## Task to complete
Return only those lines of the records below in which "Hseen" appears.

Data records
'''

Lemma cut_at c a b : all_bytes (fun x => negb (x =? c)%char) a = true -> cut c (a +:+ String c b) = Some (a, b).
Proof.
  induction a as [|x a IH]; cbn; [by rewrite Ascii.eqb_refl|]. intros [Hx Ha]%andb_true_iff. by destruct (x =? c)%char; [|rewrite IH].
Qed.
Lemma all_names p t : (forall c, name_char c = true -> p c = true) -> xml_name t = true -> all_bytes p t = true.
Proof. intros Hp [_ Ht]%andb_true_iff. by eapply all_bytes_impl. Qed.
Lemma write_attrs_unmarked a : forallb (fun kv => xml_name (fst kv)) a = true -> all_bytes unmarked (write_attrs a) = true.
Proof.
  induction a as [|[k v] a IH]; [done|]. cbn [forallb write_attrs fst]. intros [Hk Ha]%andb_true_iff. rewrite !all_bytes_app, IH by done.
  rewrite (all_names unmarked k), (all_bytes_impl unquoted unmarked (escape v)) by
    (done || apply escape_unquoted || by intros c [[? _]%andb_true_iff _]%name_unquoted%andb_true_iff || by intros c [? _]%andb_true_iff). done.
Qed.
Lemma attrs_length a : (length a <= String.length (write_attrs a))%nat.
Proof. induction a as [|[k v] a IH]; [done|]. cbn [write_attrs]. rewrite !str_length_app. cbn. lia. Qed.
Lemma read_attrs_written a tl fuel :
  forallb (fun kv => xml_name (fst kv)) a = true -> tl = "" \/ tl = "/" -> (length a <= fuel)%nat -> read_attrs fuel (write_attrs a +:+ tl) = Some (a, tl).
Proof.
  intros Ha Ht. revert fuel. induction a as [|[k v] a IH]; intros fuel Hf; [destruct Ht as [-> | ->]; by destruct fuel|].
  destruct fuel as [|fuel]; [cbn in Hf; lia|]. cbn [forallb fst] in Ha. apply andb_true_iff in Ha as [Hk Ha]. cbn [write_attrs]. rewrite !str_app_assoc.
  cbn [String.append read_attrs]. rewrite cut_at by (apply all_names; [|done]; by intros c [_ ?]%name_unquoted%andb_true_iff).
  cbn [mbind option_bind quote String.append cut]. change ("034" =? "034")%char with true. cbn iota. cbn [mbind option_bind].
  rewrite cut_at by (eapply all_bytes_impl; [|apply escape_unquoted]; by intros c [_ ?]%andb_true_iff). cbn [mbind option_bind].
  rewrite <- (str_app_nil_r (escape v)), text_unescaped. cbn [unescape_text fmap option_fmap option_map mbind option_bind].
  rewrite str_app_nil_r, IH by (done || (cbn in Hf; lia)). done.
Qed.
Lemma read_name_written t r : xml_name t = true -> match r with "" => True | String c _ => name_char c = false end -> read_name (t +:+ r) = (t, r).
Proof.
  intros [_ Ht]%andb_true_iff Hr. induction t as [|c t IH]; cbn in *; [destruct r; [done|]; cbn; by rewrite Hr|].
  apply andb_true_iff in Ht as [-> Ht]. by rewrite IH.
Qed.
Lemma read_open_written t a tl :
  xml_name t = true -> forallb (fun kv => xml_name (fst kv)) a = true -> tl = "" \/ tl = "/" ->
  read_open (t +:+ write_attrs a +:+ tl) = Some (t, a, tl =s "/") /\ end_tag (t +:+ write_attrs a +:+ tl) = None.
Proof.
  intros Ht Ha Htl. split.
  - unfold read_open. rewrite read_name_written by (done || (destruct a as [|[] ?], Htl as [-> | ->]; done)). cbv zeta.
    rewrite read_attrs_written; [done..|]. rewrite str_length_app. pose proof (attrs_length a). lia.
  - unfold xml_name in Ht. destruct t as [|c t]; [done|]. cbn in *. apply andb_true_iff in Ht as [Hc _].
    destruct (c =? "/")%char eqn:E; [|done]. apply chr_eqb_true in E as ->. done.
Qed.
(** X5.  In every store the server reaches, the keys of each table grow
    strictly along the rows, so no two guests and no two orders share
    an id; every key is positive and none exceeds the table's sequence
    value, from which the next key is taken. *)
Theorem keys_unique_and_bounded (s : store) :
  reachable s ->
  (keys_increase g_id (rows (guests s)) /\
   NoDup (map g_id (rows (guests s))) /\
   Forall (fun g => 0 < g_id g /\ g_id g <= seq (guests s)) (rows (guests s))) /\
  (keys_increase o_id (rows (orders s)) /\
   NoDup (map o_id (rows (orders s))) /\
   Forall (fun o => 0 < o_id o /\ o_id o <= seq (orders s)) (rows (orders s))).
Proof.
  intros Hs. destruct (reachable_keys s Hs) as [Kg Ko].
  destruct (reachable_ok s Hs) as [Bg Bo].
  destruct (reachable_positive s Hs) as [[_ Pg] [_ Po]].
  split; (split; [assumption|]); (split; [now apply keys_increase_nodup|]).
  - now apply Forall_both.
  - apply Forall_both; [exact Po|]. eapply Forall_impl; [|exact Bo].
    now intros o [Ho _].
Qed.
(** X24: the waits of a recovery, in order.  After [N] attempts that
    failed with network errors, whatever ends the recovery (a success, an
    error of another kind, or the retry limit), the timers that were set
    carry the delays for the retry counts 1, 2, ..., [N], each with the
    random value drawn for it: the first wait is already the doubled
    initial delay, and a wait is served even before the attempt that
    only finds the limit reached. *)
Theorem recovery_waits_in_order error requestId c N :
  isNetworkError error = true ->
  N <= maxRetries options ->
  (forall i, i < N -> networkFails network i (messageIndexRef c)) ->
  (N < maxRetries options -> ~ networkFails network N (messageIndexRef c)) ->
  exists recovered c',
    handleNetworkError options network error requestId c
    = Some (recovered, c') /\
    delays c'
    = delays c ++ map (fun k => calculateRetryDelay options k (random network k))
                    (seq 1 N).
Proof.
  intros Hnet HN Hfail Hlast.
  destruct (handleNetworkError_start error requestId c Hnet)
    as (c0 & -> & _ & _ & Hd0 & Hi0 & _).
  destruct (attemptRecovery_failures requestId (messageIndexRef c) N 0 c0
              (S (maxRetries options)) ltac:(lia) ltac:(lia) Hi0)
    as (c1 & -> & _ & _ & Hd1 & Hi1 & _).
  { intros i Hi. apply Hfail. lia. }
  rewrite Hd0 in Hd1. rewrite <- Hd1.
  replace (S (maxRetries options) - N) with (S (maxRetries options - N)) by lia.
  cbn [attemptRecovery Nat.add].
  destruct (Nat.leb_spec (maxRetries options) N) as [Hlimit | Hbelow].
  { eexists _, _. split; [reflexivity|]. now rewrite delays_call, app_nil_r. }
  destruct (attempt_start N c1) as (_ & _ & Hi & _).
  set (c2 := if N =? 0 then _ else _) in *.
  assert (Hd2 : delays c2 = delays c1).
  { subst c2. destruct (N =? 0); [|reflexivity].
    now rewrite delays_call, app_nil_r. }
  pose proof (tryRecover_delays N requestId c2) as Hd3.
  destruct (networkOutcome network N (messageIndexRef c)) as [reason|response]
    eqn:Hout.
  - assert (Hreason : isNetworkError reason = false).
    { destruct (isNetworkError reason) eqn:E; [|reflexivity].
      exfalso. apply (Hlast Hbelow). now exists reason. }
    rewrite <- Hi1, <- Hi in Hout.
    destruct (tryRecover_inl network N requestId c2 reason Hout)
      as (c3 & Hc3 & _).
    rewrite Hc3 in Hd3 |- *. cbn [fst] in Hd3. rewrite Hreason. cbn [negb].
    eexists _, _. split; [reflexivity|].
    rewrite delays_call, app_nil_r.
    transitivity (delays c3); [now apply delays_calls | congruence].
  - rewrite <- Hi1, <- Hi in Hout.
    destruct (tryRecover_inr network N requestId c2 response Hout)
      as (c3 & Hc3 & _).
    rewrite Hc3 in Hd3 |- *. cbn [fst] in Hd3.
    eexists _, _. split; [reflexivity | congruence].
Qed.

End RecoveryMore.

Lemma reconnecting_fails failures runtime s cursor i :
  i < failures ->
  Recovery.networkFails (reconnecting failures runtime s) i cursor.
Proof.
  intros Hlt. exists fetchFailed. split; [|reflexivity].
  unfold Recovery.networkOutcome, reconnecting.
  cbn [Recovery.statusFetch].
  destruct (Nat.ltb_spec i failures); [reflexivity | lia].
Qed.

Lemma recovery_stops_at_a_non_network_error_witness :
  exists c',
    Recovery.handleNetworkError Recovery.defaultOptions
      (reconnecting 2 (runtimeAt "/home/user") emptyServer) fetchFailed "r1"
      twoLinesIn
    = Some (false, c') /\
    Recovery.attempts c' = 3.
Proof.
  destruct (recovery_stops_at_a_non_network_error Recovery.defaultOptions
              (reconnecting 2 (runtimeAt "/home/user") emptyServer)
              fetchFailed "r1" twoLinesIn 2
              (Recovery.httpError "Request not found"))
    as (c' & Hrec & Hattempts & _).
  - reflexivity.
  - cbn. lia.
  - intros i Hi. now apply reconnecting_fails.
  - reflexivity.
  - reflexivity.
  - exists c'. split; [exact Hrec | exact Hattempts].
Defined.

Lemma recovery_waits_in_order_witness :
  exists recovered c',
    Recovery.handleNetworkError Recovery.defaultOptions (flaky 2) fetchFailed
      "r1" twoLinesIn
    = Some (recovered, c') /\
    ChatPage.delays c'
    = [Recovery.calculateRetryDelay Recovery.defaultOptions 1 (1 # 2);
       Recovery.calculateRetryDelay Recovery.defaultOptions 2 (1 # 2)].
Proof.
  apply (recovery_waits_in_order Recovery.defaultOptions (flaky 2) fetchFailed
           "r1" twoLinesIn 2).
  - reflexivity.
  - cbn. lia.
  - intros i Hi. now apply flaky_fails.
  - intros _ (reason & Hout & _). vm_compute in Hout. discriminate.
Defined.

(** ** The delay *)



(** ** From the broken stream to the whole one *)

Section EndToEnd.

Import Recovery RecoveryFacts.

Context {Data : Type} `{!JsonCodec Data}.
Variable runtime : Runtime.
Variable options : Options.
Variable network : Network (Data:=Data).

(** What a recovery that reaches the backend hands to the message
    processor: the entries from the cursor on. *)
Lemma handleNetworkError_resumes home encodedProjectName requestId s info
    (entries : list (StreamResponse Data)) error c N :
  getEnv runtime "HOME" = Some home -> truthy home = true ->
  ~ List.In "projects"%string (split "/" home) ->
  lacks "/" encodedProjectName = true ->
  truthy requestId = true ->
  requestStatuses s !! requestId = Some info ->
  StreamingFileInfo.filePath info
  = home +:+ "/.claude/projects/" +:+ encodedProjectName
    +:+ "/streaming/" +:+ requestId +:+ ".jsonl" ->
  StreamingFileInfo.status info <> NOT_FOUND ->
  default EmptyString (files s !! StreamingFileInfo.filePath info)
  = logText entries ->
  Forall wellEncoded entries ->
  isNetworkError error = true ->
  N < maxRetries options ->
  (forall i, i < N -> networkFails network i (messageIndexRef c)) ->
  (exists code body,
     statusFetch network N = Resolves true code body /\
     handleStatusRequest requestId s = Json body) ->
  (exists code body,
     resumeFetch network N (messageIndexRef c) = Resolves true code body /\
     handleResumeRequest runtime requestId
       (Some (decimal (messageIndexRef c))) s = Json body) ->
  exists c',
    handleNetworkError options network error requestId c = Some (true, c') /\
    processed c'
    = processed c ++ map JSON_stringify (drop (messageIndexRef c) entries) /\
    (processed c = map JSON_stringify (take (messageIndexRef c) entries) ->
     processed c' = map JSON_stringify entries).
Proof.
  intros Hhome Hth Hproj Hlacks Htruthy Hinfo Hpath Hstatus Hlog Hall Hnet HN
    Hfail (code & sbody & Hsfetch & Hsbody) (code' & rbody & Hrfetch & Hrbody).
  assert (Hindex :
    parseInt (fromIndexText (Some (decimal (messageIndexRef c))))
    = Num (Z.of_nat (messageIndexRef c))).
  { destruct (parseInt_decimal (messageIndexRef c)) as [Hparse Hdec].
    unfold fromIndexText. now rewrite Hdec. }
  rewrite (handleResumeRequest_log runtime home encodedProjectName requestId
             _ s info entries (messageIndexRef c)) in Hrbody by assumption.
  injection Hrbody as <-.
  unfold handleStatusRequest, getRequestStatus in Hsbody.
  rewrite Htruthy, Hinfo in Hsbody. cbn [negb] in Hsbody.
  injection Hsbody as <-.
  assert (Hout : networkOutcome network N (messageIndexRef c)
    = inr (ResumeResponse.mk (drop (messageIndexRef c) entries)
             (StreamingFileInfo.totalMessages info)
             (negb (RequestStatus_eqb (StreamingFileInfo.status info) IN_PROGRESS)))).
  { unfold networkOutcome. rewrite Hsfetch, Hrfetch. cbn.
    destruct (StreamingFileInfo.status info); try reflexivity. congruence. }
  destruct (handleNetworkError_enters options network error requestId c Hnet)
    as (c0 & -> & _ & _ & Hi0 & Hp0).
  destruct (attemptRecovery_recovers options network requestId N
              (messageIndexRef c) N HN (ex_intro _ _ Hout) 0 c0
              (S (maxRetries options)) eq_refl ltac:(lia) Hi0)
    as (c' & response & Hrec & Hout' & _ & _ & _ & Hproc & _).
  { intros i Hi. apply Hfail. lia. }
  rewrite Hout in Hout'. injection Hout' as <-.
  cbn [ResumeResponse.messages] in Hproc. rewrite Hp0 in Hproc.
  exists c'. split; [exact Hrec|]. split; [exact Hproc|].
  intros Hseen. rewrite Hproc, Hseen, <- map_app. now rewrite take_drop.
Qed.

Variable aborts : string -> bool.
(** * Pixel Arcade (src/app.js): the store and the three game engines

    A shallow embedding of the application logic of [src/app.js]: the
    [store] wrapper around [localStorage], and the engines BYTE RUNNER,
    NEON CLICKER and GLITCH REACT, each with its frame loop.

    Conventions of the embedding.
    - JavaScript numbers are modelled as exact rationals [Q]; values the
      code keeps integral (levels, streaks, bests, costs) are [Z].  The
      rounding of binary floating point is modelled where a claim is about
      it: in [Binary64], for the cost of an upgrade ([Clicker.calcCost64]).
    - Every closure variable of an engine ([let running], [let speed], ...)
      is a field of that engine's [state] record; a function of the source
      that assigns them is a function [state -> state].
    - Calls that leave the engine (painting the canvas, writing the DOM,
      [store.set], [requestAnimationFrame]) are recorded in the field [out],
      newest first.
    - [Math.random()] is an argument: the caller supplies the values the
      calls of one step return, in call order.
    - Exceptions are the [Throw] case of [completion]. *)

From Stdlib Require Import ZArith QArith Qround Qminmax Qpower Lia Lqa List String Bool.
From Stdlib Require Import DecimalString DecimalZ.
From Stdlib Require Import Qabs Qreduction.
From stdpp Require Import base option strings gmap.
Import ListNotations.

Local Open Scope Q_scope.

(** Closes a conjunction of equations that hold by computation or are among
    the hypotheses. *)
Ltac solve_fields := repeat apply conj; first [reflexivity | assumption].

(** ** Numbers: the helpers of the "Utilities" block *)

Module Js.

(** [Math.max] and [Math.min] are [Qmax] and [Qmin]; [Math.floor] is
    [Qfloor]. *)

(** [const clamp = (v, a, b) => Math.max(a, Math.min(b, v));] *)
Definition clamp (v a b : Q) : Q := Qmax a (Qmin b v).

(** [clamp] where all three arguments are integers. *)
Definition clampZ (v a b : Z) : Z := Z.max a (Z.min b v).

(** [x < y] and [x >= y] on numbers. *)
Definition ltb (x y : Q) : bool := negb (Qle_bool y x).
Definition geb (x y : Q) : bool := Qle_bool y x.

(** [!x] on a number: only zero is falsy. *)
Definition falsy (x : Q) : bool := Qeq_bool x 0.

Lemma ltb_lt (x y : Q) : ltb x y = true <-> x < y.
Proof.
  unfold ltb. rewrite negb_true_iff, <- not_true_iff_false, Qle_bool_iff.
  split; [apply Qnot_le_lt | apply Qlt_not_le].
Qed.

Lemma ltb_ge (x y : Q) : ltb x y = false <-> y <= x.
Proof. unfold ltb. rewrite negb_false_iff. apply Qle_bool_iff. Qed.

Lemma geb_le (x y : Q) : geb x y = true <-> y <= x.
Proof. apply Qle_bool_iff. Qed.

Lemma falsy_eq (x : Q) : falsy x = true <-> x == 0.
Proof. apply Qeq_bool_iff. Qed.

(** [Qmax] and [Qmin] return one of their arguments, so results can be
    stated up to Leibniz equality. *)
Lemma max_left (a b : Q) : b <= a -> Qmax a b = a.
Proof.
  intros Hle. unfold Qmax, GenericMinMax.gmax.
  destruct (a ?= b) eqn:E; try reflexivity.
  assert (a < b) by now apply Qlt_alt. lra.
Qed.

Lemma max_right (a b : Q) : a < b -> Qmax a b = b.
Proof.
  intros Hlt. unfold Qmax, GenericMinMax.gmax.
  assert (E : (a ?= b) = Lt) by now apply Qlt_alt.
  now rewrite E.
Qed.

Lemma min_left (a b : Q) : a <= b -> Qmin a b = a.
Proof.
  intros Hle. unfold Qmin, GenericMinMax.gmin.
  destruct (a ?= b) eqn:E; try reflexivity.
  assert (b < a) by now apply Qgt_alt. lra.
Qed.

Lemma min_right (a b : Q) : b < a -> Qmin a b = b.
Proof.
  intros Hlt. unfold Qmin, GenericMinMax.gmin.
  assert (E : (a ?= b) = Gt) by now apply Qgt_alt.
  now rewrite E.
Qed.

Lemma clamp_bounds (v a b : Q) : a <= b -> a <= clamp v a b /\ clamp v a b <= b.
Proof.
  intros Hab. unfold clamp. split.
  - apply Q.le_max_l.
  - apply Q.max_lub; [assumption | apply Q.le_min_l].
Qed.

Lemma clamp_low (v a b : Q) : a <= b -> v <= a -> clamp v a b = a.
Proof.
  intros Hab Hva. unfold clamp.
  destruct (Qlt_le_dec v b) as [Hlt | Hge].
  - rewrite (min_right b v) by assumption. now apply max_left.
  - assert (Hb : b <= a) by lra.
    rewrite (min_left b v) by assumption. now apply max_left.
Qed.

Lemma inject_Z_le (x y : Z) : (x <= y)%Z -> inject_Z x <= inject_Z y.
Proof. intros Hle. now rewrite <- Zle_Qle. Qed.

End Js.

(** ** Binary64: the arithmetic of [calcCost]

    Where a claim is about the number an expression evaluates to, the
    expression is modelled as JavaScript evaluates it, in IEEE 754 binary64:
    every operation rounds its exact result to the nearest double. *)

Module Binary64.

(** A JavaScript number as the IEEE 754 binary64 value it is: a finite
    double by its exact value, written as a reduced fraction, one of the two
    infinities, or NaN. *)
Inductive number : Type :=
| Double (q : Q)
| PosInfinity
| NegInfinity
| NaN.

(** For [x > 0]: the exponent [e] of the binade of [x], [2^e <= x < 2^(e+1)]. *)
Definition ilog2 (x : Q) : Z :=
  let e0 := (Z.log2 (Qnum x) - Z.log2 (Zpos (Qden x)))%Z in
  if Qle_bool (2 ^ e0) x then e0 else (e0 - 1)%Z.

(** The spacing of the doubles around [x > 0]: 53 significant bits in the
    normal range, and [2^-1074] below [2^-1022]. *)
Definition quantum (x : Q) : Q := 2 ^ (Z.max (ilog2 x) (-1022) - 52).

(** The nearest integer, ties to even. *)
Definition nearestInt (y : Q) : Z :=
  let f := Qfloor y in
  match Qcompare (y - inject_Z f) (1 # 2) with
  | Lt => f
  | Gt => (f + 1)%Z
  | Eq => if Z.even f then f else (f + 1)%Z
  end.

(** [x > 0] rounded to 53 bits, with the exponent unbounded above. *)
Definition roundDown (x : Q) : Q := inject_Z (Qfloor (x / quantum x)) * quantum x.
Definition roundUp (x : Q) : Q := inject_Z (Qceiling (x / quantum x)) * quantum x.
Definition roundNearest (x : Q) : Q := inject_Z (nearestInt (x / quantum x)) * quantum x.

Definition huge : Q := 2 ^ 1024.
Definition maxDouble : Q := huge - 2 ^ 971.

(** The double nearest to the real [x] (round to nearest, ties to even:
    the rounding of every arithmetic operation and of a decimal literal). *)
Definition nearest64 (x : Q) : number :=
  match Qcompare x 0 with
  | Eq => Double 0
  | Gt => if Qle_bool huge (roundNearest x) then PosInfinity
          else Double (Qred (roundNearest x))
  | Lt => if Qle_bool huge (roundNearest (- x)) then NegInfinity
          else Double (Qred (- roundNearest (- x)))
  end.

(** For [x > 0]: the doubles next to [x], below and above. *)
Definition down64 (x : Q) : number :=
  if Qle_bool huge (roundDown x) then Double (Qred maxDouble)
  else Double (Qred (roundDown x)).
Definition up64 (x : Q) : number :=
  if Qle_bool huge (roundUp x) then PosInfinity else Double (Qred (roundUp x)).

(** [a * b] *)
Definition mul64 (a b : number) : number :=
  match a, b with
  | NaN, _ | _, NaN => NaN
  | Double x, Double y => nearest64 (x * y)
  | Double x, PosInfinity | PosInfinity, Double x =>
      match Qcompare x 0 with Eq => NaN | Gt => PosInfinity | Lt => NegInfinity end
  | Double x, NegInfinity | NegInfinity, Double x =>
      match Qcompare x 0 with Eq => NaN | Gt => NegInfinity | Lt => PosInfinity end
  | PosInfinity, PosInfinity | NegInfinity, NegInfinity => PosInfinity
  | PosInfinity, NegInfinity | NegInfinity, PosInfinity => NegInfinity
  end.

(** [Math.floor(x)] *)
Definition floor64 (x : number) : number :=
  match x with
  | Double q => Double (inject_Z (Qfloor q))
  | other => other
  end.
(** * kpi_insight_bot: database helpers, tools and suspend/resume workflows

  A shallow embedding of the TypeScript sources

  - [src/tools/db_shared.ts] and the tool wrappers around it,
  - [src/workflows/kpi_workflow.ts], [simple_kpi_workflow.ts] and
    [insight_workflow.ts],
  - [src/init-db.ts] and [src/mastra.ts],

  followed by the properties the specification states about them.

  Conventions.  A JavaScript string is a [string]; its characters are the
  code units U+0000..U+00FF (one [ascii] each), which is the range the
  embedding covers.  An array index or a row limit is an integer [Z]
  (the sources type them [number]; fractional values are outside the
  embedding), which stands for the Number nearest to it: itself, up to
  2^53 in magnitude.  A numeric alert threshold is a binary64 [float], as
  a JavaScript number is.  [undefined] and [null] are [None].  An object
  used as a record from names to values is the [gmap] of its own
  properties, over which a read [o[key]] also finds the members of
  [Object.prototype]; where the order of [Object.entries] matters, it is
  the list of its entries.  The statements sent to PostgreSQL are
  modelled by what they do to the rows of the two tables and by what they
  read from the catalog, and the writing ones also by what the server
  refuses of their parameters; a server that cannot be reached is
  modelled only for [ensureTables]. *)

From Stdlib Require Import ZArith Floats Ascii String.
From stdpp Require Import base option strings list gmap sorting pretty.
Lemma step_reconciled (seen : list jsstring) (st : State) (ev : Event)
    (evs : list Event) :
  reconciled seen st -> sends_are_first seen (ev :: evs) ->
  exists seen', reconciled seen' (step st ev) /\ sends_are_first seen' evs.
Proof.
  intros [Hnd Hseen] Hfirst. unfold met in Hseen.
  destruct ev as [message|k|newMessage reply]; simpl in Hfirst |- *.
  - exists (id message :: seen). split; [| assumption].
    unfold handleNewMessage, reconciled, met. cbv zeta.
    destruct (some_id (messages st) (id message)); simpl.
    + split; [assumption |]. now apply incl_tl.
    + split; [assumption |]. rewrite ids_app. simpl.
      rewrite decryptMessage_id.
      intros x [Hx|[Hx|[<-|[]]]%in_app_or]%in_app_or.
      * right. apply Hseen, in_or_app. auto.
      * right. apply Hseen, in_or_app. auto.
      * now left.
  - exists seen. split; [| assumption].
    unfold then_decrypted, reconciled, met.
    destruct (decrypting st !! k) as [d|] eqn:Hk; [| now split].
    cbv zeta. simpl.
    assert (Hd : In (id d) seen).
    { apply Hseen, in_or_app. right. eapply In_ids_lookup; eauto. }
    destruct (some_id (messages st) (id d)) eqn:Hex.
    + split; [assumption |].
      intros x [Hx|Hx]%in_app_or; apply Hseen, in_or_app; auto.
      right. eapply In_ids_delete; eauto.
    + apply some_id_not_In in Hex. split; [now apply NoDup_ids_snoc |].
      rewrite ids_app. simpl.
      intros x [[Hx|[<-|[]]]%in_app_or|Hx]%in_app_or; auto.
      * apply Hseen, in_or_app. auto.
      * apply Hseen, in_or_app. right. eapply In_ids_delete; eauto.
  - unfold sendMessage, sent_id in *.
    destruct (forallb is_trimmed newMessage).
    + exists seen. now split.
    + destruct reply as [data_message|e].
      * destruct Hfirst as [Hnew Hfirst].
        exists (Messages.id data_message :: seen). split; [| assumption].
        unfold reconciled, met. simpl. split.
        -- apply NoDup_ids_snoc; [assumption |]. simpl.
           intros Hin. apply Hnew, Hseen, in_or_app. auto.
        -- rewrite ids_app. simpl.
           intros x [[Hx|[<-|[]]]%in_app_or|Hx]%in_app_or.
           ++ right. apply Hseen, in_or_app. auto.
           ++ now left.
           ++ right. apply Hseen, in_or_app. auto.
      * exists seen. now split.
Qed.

'''

## Result of this task
  intros Hseen. rewrite Hproc, Hseen, <- map_app. now rewrite take_drop.
  intros [Hnd Hseen] Hfirst. unfold met in Hseen.
      * right. apply Hseen, in_or_app. auto.
      * right. apply Hseen, in_or_app. auto.
    { apply Hseen, in_or_app. right. eapply In_ids_lookup; eauto. }
      intros x [Hx|Hx]%in_app_or; apply Hseen, in_or_app; auto.
      * apply Hseen, in_or_app. auto.
      * apply Hseen, in_or_app. right. eapply In_ids_delete; eauto.
           intros Hin. apply Hnew, Hseen, in_or_app. auto.
           ++ right. apply Hseen, in_or_app. auto.
           ++ right. apply Hseen, in_or_app. auto.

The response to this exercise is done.